Yohanns Bellaiche et Olivier Renaud

The European Research Council made no mistake when it demonstrated its confidence by granting one of the most sought-after European funding packages - a grant of 150,000 euros over 18 months - so that he can provide the proof of concept.

In concrete terms, the project selected by the European Research Council (ERC) plans to

develop an artificial intelligence IT tool that learns to recognize, using microscope images, when a biological phenomenon is about to occur, and then adapts the way the picture is taken, for example by zooming in, or taking a succession of images closer together in time

explains the project leader Yohanns Bellaïche, head of the Polarity, division, and morphogenesis team at the Institut Curie Research Center.

 

Today, without this type of system, either researchers keep an eye on their microscopes for hours waiting for the phenomenon that they want to observe - for example mitosis (cell division) or apoptosis (cell death) - to occur in order to capture images, or they program their microscope so that it takes thousands of photographs of samples to be sure of capturing the relevant phenomenon. In the first case, the observation is time-consuming for the researcher. In the second case, the operation produces very large quantities of unnecessary images that need to be analyzed to then keep just a few interesting ones, and furthermore the biological sample continuously photographed becomes damaged by the light.

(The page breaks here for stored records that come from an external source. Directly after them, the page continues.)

Definition no_client : RedisAnswers :=
  {| ra_ping := Ok true; ra_now := 0; ra_probe_ping := Ok true; ra_probe_get := Ok tt;
     ra_client := false; ra_net := connected |}.

Definition reply_lost : RedisAnswers := redis_up 0 (lost_after (builtin_error OtherError "timeout")).

Definition demo_reserve (p : nat) (a : RedisAnswers) : nat * bcall :=
  (p, BReserve a ToolCallMode.PRODUCTION "ns" "g" 2).

Definition demo_budget_key : string := budget_reservation_key ToolCallMode.PRODUCTION "ns" "g".

(** Two processes.  The first takes two slots in memory and two in Redis, and its release of two is
    done twice because the reply is lost; both then take what is left: the bound is reached. *)
Definition demo_reserves : list (nat * bcall) :=
  [demo_reserve 0 no_client; demo_reserve 0 no_client;
   demo_reserve 0 (redis_up 0 connected); demo_reserve 0 (redis_up 0 connected);
   (0%nat, BRelease reply_lost ToolCallMode.PRODUCTION "ns" "g" 2);
   demo_reserve 0 (redis_up 0 connected); demo_reserve 0 (redis_up 0 connected);
   demo_reserve 1 (redis_up 0 connected); demo_reserve 1 (redis_up 0 connected);
   demo_reserve 1 no_client; demo_reserve 1 no_client].

Definition demo_budget_world : BudgetWorld :=
  brun demo_reservations demo_budget_key
    (MkBudgetWorld [fresh_reservations; fresh_reservations] (∅ : gmap string Z) 0) demo_reserves.

Lemma reservations_bounded_witness :
  bw_out demo_budget_world = 8 ∧ bw_out demo_budget_world ≤ 2 * 2 * 2.
Proof.
  split; [vm_compute; reflexivity|].
  apply (reservations_bounded demo_reservations demo_budget_key 2
    [fresh_reservations; fresh_reservations] (∅ : gmap string Z) demo_reserves).
  - lia.
  - intros k'. reflexivity.
  - repeat constructor.
  - repeat constructor.
Defined.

As part of research funded by a previous ERC grant, Yohanns Bellaïche developed this idea which is "easy to have, harder to achieve," he admits. But he is upbeat: "we have an excellent imaging platform at Institut Curie and we've already done a lot of work with Varun Kapoor, a PhD student in image analysis, and Olivier Renaud, director of the imaging platform." During a previous project funded by the ERC, Yohanns Bellaïche and his colleagues have already developed this type of "deep learning" program to track and understand cell dynamics. A program must now be developed that can learn to recognize other interesting biological phenomena.

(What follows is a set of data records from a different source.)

(* ===== verification/AutoPolicies.v ===== *)
(** * Automatic investigation and response policies (services/auto_investigate_policy.py,
      services/auto_response_policy.py, services/cmu_scheduler.py)

    Which events are investigated without a request, which of these may enter the response phase,
    and in which order intents are claimed.  Priorities are exact rationals where the code computes
    with floating-point numbers; ages are whole seconds. *)

From stdpp Require Import prelude strings.
From Stdlib Require Import Ascii QArith Lqa.
From S2P Require Import Prelude Enums Errors Tables Lifecycles Db.

#[local] Open Scope string_scope.

(** ** Settings *)

Record PolicySettings : Type := {
  ps_auto_investigate_enabled : bool;
  ps_auto_investigate_min_severity : string;
  ps_auto_investigate_event_types : string;
  ps_auto_response_enabled : bool;
  ps_auto_response_min_severity : string;
  ps_auto_response_max_auto_level : string;
  ps_auto_response_event_types : string;
  ps_source_mode : string;
  ps_tool_mode : string;
  ps_disposition_mode : string;
  ps_orchestration_mode : string
}.

Definition PROVISIONAL_LINK_ROLE : string := "provisional".
Definition PRIMARY_LINK_ROLE : string := "primary".
Definition UNKNOWN_LINK_ROLE : string := "unknown".

Definition _SEVERITY_RANK (s : Severity) : Z :=
  match s with
  | Severity.LOW => 0 | Severity.MEDIUM => 1 | Severity.HIGH => 2 | Severity.CRITICAL => 3
  end.

(** [raw or default] *)
Definition or_text (raw default : string) : string := if raw ==? "" then default else raw.

(** [(setting or default).strip().lower()] as a severity, the default if unreadable. *)
Definition severity_setting (raw : string) (fallback : Severity) : Severity :=
  default fallback (enum_of_value (str_lower (str_strip (or_text raw (enum_value fallback))))).

(** [item.strip().lower() for item in raw.split(",") if item.strip()] *)
Definition allowlist_of (raw : string) : list string :=
  (str_lower ∘ str_strip) <$>
    List.filter (λ item, negb (str_strip item ==? "")) (str_split ","%char (str_strip raw)).

(** The text of a JSON object's field. *)
Definition text_field (v : pyval) (k : string) : option string :=
  match v with
  | VDict d => match dict_get d k with Some (VStr s) => Some s | _ => None end
  | _ => None
  end.

Definition non_empty (s : option string) : list string :=
  match s with Some s => if s ==? "" then [] else [s] | None => [] end.

Definition _trusted_mock_provenance (event : SecurityEventRow) (source_product : option string) :
    bool :=
  let products :=
    (((str_lower ∘ str_strip) <$> non_empty source_product)
    ++ ((str_lower ∘ str_strip) <$>
          List.filter (λ p, negb (str_strip p ==? ""))
            (option_list (text_field (se_creation_source_ref event) "source_product")))
    ++ ((str_lower ∘ str_strip) <$> non_empty (se_source_type event)))%list in
  existsb is_mock_source_mode products.

(** ** Eligibility *)

Record PolicyDecision : Type := { pd_eligible : bool; pd_reason : string }.

Definition refuse (reason : string) : PolicyDecision := {| pd_eligible := false; pd_reason := reason |}.

(** The tests the two policies share, after the modes: severity, then event type. *)
Definition severity_and_type (event : SecurityEventRow) (min_severity : Severity)
    (allowlist : list string) (accept : PolicyDecision) : PolicyDecision :=
  match enum_of_value (A:=Severity) (str_lower (se_severity event)) with
  | None => refuse "invalid_severity"
  | Some severity =>
      if (_SEVERITY_RANK severity <? _SEVERITY_RANK min_severity)%Z
      then refuse "below_min_severity"
      else if negb (bool_decide (allowlist = []))
              && negb (str_lower (se_event_type event) ∈? allowlist)
      then refuse "event_type_not_allowed"
      else accept
  end.

(** [AutoInvestigatePolicyService.evaluate] *)
Definition auto_investigate_evaluate (ps : PolicySettings) (event : SecurityEventRow)
    (link_role : string) (source_product : option string) : PolicyDecision :=
  if negb (ps_auto_investigate_enabled ps) then refuse "disabled"
  else if negb (is_mock_source_mode (ps_source_mode ps)) then refuse "source_mode_not_mock_xdr"
  else if link_role ==? PROVISIONAL_LINK_ROLE then refuse "provisional_hold"
  else if se_status event !=? enum_value EventStatus.NEW then refuse "status_not_new"
  else if negb (_trusted_mock_provenance event source_product) then refuse "untrusted_provenance"
  else severity_and_type event
         (severity_setting (ps_auto_investigate_min_severity ps) Severity.MEDIUM)
         (allowlist_of (ps_auto_investigate_event_types ps))
         {| pd_eligible := true; pd_reason := "auto_investigate:policy_match" |}.

Definition full_loop_available (orchestration_mode : string) : bool :=
  negb (str_lower (str_strip (or_text orchestration_mode "graph")) ==? "analysis_only").

Definition max_auto_level (ps : PolicySettings) : ActionLevel :=
  default ActionLevel.L1
    (parse_action_level_label (or_text (ps_auto_response_max_auto_level ps) "L1")).

(** [AutoResponsePolicyService.evaluate] *)
Definition auto_response_evaluate (ps : PolicySettings) (event : SecurityEventRow)
    (link_role : string) (source_product : option string) : PolicyDecision :=
  if negb (ps_auto_response_enabled ps) then refuse "disabled"
  else if negb (full_loop_available (ps_orchestration_mode ps))
  then refuse "orchestration_analysis_only"
  else if negb (is_mock_source_mode (ps_source_mode ps)) then refuse "source_mode_not_mock_xdr"
  else if negb (is_mock_tool_mode (ps_tool_mode ps)) then refuse "tool_mode_not_mock"
  else if negb (is_mock_disposition_mode (ps_disposition_mode ps))
  then refuse "disposition_mode_not_mock"
  else if link_role ==? PROVISIONAL_LINK_ROLE then refuse "provisional_hold"
  else if link_role !=? PRIMARY_LINK_ROLE then refuse "link_role_not_primary"
  else if se_status event !=? enum_value EventStatus.NEW then refuse "status_not_new"
  else if negb (_trusted_mock_provenance event source_product) then refuse "untrusted_provenance"
  else severity_and_type event
         (severity_setting (ps_auto_response_min_severity ps) Severity.HIGH)
         (allowlist_of (ps_auto_response_event_types ps))
         (if max_auto_level ps ∈? AUTO_APPROVABLE_ACTION_LEVELS
          then {| pd_eligible := true; pd_reason := "auto_response:policy_match" |}
          else refuse "max_auto_level_not_auto_approvable").

Definition format_auto_response_audit_reason (d : PolicyDecision) : string :=
  if pd_eligible d then pd_reason d else "auto_response:skipped_" +++ pd_reason d.

(** ** Claim order *)

Definition DEFAULT_EXPECTED_S : Q := 600.
Definition ANALYSIS_ONLY_EXPECTED_S : Q := 300.
Definition AGING_HIGH_CATCHUP_S : Q := 1800.

Definition HOLDING_COST (key : string) : option Q :=
  if key ==? "low" then Some 1%Q
  else if key ==? "medium" then Some 2%Q
  else if key ==? "high" then Some 4%Q
  else if key ==? "critical" then Some 8%Q
  else None.

Definition expected_duration_s (include_response_execution : bool) : Q :=
  if include_response_execution then DEFAULT_EXPECTED_S else ANALYSIS_ONLY_EXPECTED_S.

Definition Q_max (a b : Q) : Q := if Qle_bool a b then b else a.

Definition aging_gamma (expected_s : Q) : Q :=
  (3 / (Q_max expected_s 1 * AGING_HIGH_CATCHUP_S))%Q.

Definition holding_cost (severity : option string) : Q :=
  default 1%Q (HOLDING_COST (str_lower (str_strip (or_text (default "" severity) "low")))).

Definition wait_seconds (created_at now : Z) : Q := inject_Z (Z.max 0 (now - created_at)).

Definition dispatch_priority (severity : option string) (created_at now : Z)
    (include_response_execution : bool) : Q :=
  let duration := Q_max (expected_duration_s include_response_execution) 1 in
  (holding_cost severity * (1 / duration)
   + aging_gamma duration * wait_seconds created_at now)%Q.

(** The SQL expression: [lower] without [strip], an event that is missing costs 1. *)
Definition sql_holding (severity : option string) : Q :=
  match str_lower <$> severity with
  | Some s => if s ==? "critical" then 8%Q else if s ==? "high" then 4%Q
              else if s ==? "medium" then 2%Q else 1%Q
  | None => 1%Q
  end.

Definition priority_expression (severity : option string) (created_at now : Z)
    (include_response_execution : bool) : Q :=
  let duration := expected_duration_s include_response_execution in
  (sql_holding severity / duration
   + (3 / (duration * AGING_HIGH_CATCHUP_S)) * wait_seconds created_at now)%Q.

(** ** What the policies admit *)

Lemma auto_response_eligible (ps : PolicySettings) (event : SecurityEventRow)
    (link_role : string) (source_product : option string) :
  pd_eligible (auto_response_evaluate ps event link_role source_product) = true →
  ps_auto_response_enabled ps = true ∧
  is_mock_source_mode (ps_source_mode ps) = true ∧ is_mock_tool_mode (ps_tool_mode ps) = true ∧
  is_mock_disposition_mode (ps_disposition_mode ps) = true ∧
  full_loop_available (ps_orchestration_mode ps) = true ∧ link_role = PRIMARY_LINK_ROLE ∧
  se_status event = enum_value EventStatus.NEW ∧
  _trusted_mock_provenance event source_product = true ∧
  max_auto_level ps ∈ AUTO_APPROVABLE_ACTION_LEVELS ∧
  (∃ severity, str_lower (se_severity event) = enum_value severity ∧
     (_SEVERITY_RANK (severity_setting (ps_auto_response_min_severity ps) Severity.HIGH)
        ≤ _SEVERITY_RANK severity)%Z).
Proof.
  unfold auto_response_evaluate, severity_and_type.
  destruct (ps_auto_response_enabled ps); [cbn [negb]|done].
  destruct (full_loop_available _); [cbn [negb]|done].
  destruct (is_mock_source_mode _); [cbn [negb]|done].
  destruct (is_mock_tool_mode _); [cbn [negb]|done].
  destruct (is_mock_disposition_mode _); [cbn [negb]|done].
  case_bool_decide; [done|]. case_bool_decide as Hrole; [cbn [negb]|done].
  case_bool_decide as Hst; [cbn [negb]|done].
  destruct (_trusted_mock_provenance _ _); [cbn [negb]|done].
  destruct (enum_of_value _) as [severity|] eqn:Hs; [|done].
  destruct (Z.ltb_spec (_SEVERITY_RANK severity)
    (_SEVERITY_RANK (severity_setting (ps_auto_response_min_severity ps) Severity.HIGH))); [done|].
  destruct (_ && _); [done|]. case_bool_decide; [|done]. intros _.
  split_and!; try done. exists severity. apply enum_of_value_Some in Hs. done.
Qed.

(** ** What the order guarantees *)

Lemma wait_monotone c c' now : (c ≤ c')%Z → (wait_seconds c' now <= wait_seconds c now)%Q.
Proof. intros Hc. unfold wait_seconds. rewrite <-Zle_Qle. lia. Qed.

Lemma duration_positive b : (0 < expected_duration_s b)%Q.
Proof. by destruct b. Qed.

(** The Python formula and the SQL expression agree on a readable severity. *)
Lemma dispatch_priority_sql (s : Severity) created_at now b :
  (dispatch_priority (Some (enum_value s)) created_at now b
   == priority_expression (Some (enum_value s)) created_at now b)%Q.
Proof.
  unfold dispatch_priority, priority_expression, aging_gamma.
  assert (sql_holding (Some (enum_value s)) = holding_cost (Some (enum_value s))) as ->
    by (by destruct s; vm_compute).
  generalize (holding_cost (Some (enum_value s))), (wait_seconds created_at now). intros h w.
  replace (Q_max (expected_duration_s b) 1) with (expected_duration_s b) by (by destruct b).
  replace (Q_max (expected_duration_s b) 1) with (expected_duration_s b) by (by destruct b).
  unfold AGING_HIGH_CATCHUP_S. destruct b; unfold expected_duration_s, DEFAULT_EXPECTED_S,
    ANALYSIS_ONLY_EXPECTED_S; field.
Qed.

(** Older first within one class. *)
Lemma priority_fifo severity b c c' now :
  (c ≤ c')%Z →
  (priority_expression severity c' now b <= priority_expression severity c now b)%Q.
Proof.
  intros Hc. unfold priority_expression. apply Qplus_le_r.
  apply (Qmult_le_l _ _ (3 / (expected_duration_s b * AGING_HIGH_CATCHUP_S))%Q); [by destruct b|].
  by apply wait_monotone.
Qed.

(** A LOW intent that waited half an hour has caught up with a fresh HIGH one. *)
Lemma low_catches_up b now c :
  (1800 ≤ now - c)%Z →
  (priority_expression (Some "high") now now b <= priority_expression (Some "low") c now b)%Q.
Proof.
  intros Hw. unfold priority_expression, wait_seconds. rewrite Z.sub_diag, Z.max_id.
  rewrite Z.max_r by lia.
  assert (1800 <= inject_Z (now - c))%Q as Hq by (by rewrite (Zle_Qle 1800) in Hw).
  revert Hq. generalize (inject_Z (now - c)). intros q Hq.
  change (sql_holding (Some "high")) with 4%Q. change (sql_holding (Some "low")) with 1%Q.
  unfold expected_duration_s, DEFAULT_EXPECTED_S, ANALYSIS_ONLY_EXPECTED_S, AGING_HIGH_CATCHUP_S.
  destruct b.
  - assert ((3 / (600 * 1800)) == (1 # 360000))%Q as -> by done.
    assert ((4 / 600) == (4 # 600))%Q as -> by done.
    assert ((1 / 600) == (1 # 600))%Q as -> by done. change (inject_Z 0) with 0%Q. lra.
  - assert ((3 / (300 * 1800)) == (1 # 180000))%Q as -> by done.
    assert ((4 / 300) == (4 # 300))%Q as -> by done.
    assert ((1 / 300) == (1 # 300))%Q as -> by done. change (inject_Z 0) with 0%Q. lra.
Qed.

This is a recognition of our work and it's very interesting for Institut Curie, who could take a major step forward in this field of imaging through this project," adds Yohanns Bellaïche. "We want to create microscopes that don't just acquire images, but that react in real time. This innovation may be protected and developed since it may apply to a number of biological phenomena and could therefore be of interest to many laboratories throughout the world.

This new tool will be made available to the scientific community, but may also be sold to microscope manufacturers so that they can adapt it for other uses.

Thanks to this ERC grant of 150,000 euros, the fourth received to date at Institut Curie, Yohanns Bellaïche will be recruiting a specialized engineer who will devote him/herself to this project "in order to move forward more quickly and make this tool usable for as many users as possible," he explains. In his own laboratory, he has high expectations of this program to continue to better understand how gene regulation controls morphogenesis of the cell...

This very selective grant is once again proof of the remarkable performance of Institut Curie researchers, since out of the nine French winners selected in this call for projects, two are won by researchers working at the Research Center.